Here’s part of their story, as told by Erin:
“In a dimly lit emergency room, our privacy only being curtains, we stared at each other. The last thing we heard was, “We looked at the scan, and there’s an 85 percent chance it’s cancer.”  My only response was, “Well, that leaves 15 percent doesn’t it?”  No one ever expects to hear those words; or wants to believe them. But, it happens every day. And, it’s terrifying and sad and you feel like you want to throw up. You feel alone and overwhelmed and beyond helpless.
"After a year of keeping it to ourselves, I couldn’t handle it anymore. It was only made worse by finding out that after surgery and months of treatment, it was back. How do you look at your husband, who’s fighting for his life and not have one answer or solution? I vowed to take care of him always until death do us part…I was certainly not ready for that part. How do you look at your baby, so innocent and unknowing?  Or your mother-in-law, your husband’s mommy, and have no comfort to give? Such responsibility was placed on me and yet I never knew it until something like this happened.

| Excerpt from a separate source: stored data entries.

(* ===== verification/TokenDefects.v ===== *)
(** * Where tokens and Logos are not conserved

    The transfers that the theorems on the supply exclude: a TokenSend to its
    own origin, and one whose amounts add up to more than 128 bits hold; and a
    withdrawal of Logos by which the balance of a token account wraps around. *)
From stdpp Require Import base list numbers strings gmap ssreflect.
From S2P Require Import Prelude Serial Lmdb StakingTypes Requests Epochs BlockStore VotingPower AccountInfo Staking EpochRewards Governance Reservations TokenTypes TokenRequests TokenFormats Ledger Transfers RequestValidation TokenSupply TokenEntries TokenConservation TokenBacking TokenBlocks TokenAuthority.
Open Scope Z_scope.

Section SelfSend.
Context {L : Lmdb} {LL : LmdbLaws L} {B : Blake2b}.

(** The origin of [q] sends [amount] tokens to itself, for [fee]. *)
Definition sends_to_self (q : TokenRequest) (amount fee : Amount) : Prop :=
  tr_body q = TokenSend [Build_Transaction (rq_origin (tr_base q)) amount] fee.

Lemma ApplySend_one_put now send ts h tok o e idx l :
  wlp (ApplySend_one now send ts h tok o e idx) (fun _ l' =>
    exists a, account_db l' = mdb_put (destination send) a (account_db l)) l.
Proof.
  rw /ApplySend_one. apply wpg_bind, wpg_gets. apply wpg_bind.
  eapply wpg_mono; [apply ApplySend_to_authority|]. intros a l1 [Hl1 _].
  rw /account_put. apply wpg_bind. eapply (wpg_mono _ _ (fun _ l' => l' = l1)).
  - destruct a; [by apply wpg_ret|]. by apply wpg_massert.
  - intros [] l' ->. apply wpg_modify. exists a. cbn. by rw Hl1.
Qed.

(** What ApplyTokenSend makes of the table and of the copy of the origin. *)
Lemma self_send_table now q amount fee i ts e0 e l :
  sends_to_self q amount fee -> find_entry (tr_token_id q) (entries i) = Some e ->
  wlp (ApplyTokenSend now q [Build_Transaction (rq_origin (tr_base q)) amount] fee i ts e0)
    (fun i' l' => exists t x,
       mdb_get (tr_token_id q) (account_db l) = Some (TokenAcct t) /\
       account_db l' = mdb_put (rq_origin (tr_base q)) x
         (mdb_put (tr_token_id q) (TokenAcct (set_tokens (total_supply t) (token_balance t)
            (amt_add (token_fee_balance t) fee) t)) (account_db l)) /\
       i' = update_entry (tr_token_id q) (fun e => set_te_balance
              (amt_sub (te_balance e) (GetTokenTotal (RToken q))) e) i) l.
Proof.
  intros Hq He. rw /ApplyTokenSend. apply wpg_bind. rw /token_account_get. apply wpg_bind.
  apply wpg_gets. destruct (mdb_get _ _) as [[|t]|] eqn:Ht; [done| |done]. apply wpg_ret.
  apply wpg_bind. rw /token_account_put /account_put. apply wpg_bind.
  apply wpg_massert; [|done]. intros _. apply wpg_modify. rw He. cbn [ApplySend_all andb].
  apply wpg_bind. apply wpg_bind. eapply wpg_mono; [apply ApplySend_one_put|].
  intros [] l2 (x & Hl2). apply wpg_ret. apply wpg_ret. exists t, x. by rw Hl2.
Qed.

(** A TokenSend to its own origin destroys tokens. The transfer is credited
    to the account in the database, and the copy of the account from before,
    debited, is stored over it: when ApplyRequest returns, what is held of the
    token is less than its supply by the amount sent. *)
Lemma token_send_to_self_burns now committed q amount fee timestamp cur i e l l' :
  sends_to_self q amount fee -> tokens_ok (account_db l) -> 0 <= amount -> 0 <= fee ->
  mdb_get (rq_origin (tr_base q)) (account_db l) = Some (UserAccount i) ->
  rq_previous (tr_base q) = head i ->
  find_entry (tr_token_id q) (entries i) = Some e -> amount + fee <= te_balance e ->
  ApplyRequest now committed (RToken q) timestamp cur l = Ok (tt, l') ->
  circulating (tr_token_id q) (account_db l') = supply (tr_token_id q) (account_db l') - amount.
Proof.
  intros Hq Hl Ha Hf Hi Hp He Hb Hrun. pose proof Hl as [Hok Hc].
  set (tok := tr_token_id q) in *. set (o := rq_origin (tr_base q)) in *.
  assert (HK : GetAccount (RToken q) = o) by by rw /= Hq.
  pose proof (entry_bound tok o i e _ Hl Hi He) as [He1 He2].
  refine (wpg_ok True _ (fun _ l' => circulating tok (account_db l')
    = supply tok (account_db l') - amount) _ _ _ _ Hrun). clear Hrun l'.
  rw /ApplyRequest. apply wpg_bind, wpg_gets. rw HK Hi. cbn [Account_head base_of]. rw Hp Z.eqb_refl.
  cbn [negb]. set (m := prune_account _ _ _).
  assert (Hpro := prologue_tokens cur (RToken q)
    (Account_extend (request_hash (RToken q)) now (UserAccount i)) l). rw -/m in Hpro.
  apply wpg_bind. apply wpg_bind_inv in Hpro. eapply wpg_mono; [exact Hpro|].
  intros x1 l1 Hpro1. apply wpg_bind. eapply wpg_mono; [exact Hpro1|]. intros x2 l2 [Hx2 Hl2].
  destruct x2 as [i2|]; [|done]. cbn in Hx2. apply wpg_bind. cbn [ApplyBody]. rw /ApplyToken Hq.
  apply wpg_bind. eapply wpg_mono; [eapply self_send_table; [done|by rw Hx2]|].
  intros i3 l3 (t & x & Ht & Hdb & ->). apply wpg_ret. rw Hl2 in Ht Hdb.
  rw /account_put. apply wpg_bind, wpg_ret, wpg_modify. cbn [set_account_db account_db]. rw Hdb.
  assert (Htot : GetTokenTotal (RToken q) = amount + fee).
  { rw (GetTokenTotal_small q [Build_Transaction o amount] fee) //; cbn; [lia| |lia].
    by repeat constructor. }
  assert (Hne : tok <> o) by (intros Heq; rw -/tok Heq in Ht; congruence).
  destruct (debit_ok tok (amount + fee) i2 e) as (_ & Hh & _);
    [by rw Hx2|cbn; rw Hx2; exact (Hok _ _ Hi)|lia..|].
  rw Htot -/tok -/o !circulating_put !value_at_put !supply_put Z.eqb_refl Hc.
  destruct (Z.eqb_spec tok o) as [|_]; [done|]. destruct (Z.eqb_spec o tok) as [|_]; [done|].
  rw Z.eqb_refl. cbn [token_value account_supply]. rw Hh Hx2 Z.eqb_refl.
  cbn [set_tokens token_balance token_fee_balance total_supply].
  rw /value_at Ht Hi /supply Ht. cbn [token_value account_supply]. rw Z.eqb_refl.
  pose proof (token_account_bounds tok t _ Hl Ht) as (H1 & H2 & H3 & H4).
  pose proof (two_values_le tok tok o _ Hok Hne) as H5.
  rw Hc /supply /value_at Ht Hi /= Z.eqb_refl in H5. rw /in_width in H3.
  rw /value_at Hi /= in He1. rw amt_add_small; lia.
Qed.
End SelfSend.

(** ** Concrete ledgers *)
Section Concrete.
#[local] Existing Instance mod_blake2b.
#[local] Existing Instance gmap_lmdb.
#[local] Existing Instance gmap_lmdb_laws.
#[local] Existing Instance no_garbage.

(** What validating and applying a request against [l] leads to. *)
Definition accept (r : Request) (l : Ledger) : option (validation * Ledger) :=
  match ValidateRequest false (fun _ => false) r 3 3 false false (Build_Manager _ l no_cache) with
  | Ok (v, _) =>
      match ApplyRequest 100 l r 90 3 l with Ok (_, l') => Some (v, l') | Halt _ => None end
  | Halt _ => None
  end.

Lemma accept_run r l v :
  accept r l ≫= (fun x => Some x.1) = Some v ->
  accept r l = Some (v, state_after (ApplyRequest 100 l r 90 3) l).
Proof.
  rw /accept /state_after. destruct (ValidateRequest _ _ _ _ _ _ _ _) as [[v' m]|]; [|done].
  destruct (ApplyRequest _ _ _ _ _ _) as [[u l']|]; [|done]. by intros [= ->].
Qed.

(** Alice, with 40 of the 100 tokens, sends 10 to herself for a fee of 2. *)
Definition self_send : TokenRequest :=
  Build_TokenRequest (Build_RequestBase 5 0 min_fee_amount 0 0 0 (Build_Locator 0 0)) 7
    (TokenSend [Build_Transaction 5 10] 2).
Lemma token_send_to_self_burns_witness :
  (accept (RToken self_send) ledger7) ≫= (fun x => Some x.1) = Some Valid /\
  circulating 7 (account_db (state_after
    (ApplyRequest 100 ledger7 (RToken self_send) 90 3) ledger7)) = 100 - 10.
Proof.
  split; [by vm_compute|].
  pose proof (token_send_to_self_burns 100 ledger7 self_send 10 2 90 3
    (user_with (2 * min_fee_amount) [entry7 40]) (entry7 40) ledger7
    (state_after (ApplyRequest 100 ledger7 (RToken self_send) 90 3) ledger7)) as H.
  etransitivity; [apply H|by vm_compute].
  - done.
  - exact accounts7_backed.
  - done.
  - done.
  - by vm_compute.
  - done.
  - by vm_compute.
  - done.
  - by_run.
Defined.

(** Alice sends 2^127 tokens to Bob and as many to Carol. *)
Definition wrapped_send : Request :=
  request_by 5 (TokenSend [Build_Transaction 6 (2 ^ 127); Build_Transaction 8 (2 ^ 127)] 2).

(** Tokens are created by a transfer whose total overflows: the amounts of a
    TokenSend are added in 128 bits, so that two amounts of 2^127 and a fee of 2
    cost the sender 2. Validation accepts the request of a user with 40 tokens,
    and after it 2^128 more are held than the supply of 100. *)
Lemma overflowing_token_send_mints :
  GetTokenTotal wrapped_send = 2 /\
  exists l', accept wrapped_send ledger7 = Some (Valid, l') /\
    supply 7 (account_db l') = 100 /\
    circulating 7 (account_db l') = supply 7 (account_db l') + 2 ^ 128.
Proof.
  split; [by vm_compute|].
  exists (state_after (ApplyRequest 100 ledger7 wrapped_send 90 3) ledger7).
  split_and!; [by apply accept_run; vm_compute|by_run..].
Qed.

(** The token account has twice the minimal fee in Logos, and Carol the privilege
    to withdraw them. *)
Definition token7w : TokenAccount :=
  set_controllers [Build_ControllerInfo 8
    (Z.shiftl 1 (ControllerPrivilege.code ControllerPrivilege.WithdrawLogos))] token7.
Definition ledger7w : Ledger := set_account_db (mdb_put 7 (TokenAcct token7w) accounts7) ledger7.
Definition withdraw_all : Request :=
  request_by 8 (WithdrawLogos (Build_Transaction 6 (2 * min_fee_amount))).

(** A controller can withdraw Logos that a token account does not have: the
    fee and the amount of a WithdrawLogos are each compared with the balance
    and then both subtracted. Validation accepts the withdrawal of the whole
    balance; the balance of the token account wraps around to 2^128 less the
    fee. *)
Lemma withdraw_logos_wraps_the_balance :
  ta_balance token7w = 2 * min_fee_amount /\
  exists l' a u, accept withdraw_all ledger7w = Some (Valid, l') /\
    mdb_get 7 (account_db l') = Some (TokenAcct a) /\ ta_balance a = 2 ^ 128 - min_fee_amount /\
    mdb_get 6 (account_db l') = Some (UserAccount u) /\ balance u = 2 * min_fee_amount.
Proof.
  split; [done|].
  set (l' := state_after (ApplyRequest 100 ledger7w withdraw_all 90 3) ledger7w).
  exists l', (match mdb_get 7 (account_db l') with Some (TokenAcct a) => a | _ => token7 end),
    (match mdb_get 6 (account_db l') with Some (UserAccount u) => u | _ => user_with 0 [] end).
  split_and!; [by apply accept_run; vm_compute|by_run..].
Qed.
End Concrete.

"The Renal Race changed all of that. When I told our story, out loud for the first time, I was just as scared as the night in that emergency room. “How will people perceive this?  Is Frank going to be upset when people starting asking questions? Will anyone even read it?” But, there you all were, and continued to be. It wasn’t until then that Frank could really begin to grieve or really accept that this happened. But, moreover, The Renal Race became bigger than the cancer. We were helping other people when we didn’t even know how to help ourselves.  And that is something unbelievable.”
Honestly, I am not looking forward to the eight-hour drive just to waddle through the one mile I’ll be handling. That is not the point, though.
The point is supporting a cause of such a personal nature. A handful of years ago, I wouldn’t have thought about driving that far for a run. But a handful of years ago, I didn’t have a scar that is about a foot long across the lower portion of my back. A handful of years ago I was not on a regiment that required a handful of pills every morning followed by a handful every night.
I’m feeling good, but every three months they do another scan. There’s always that trepidation when you wait for the doctor to deliver the results.
I just had a scan on Friday. No matter what the results, I plan on making the drive to Wilkes-Barre next month for Renal Race 2. I’ll be there to support Frank, Erin and their son. All right, I’ll be there to support me, too.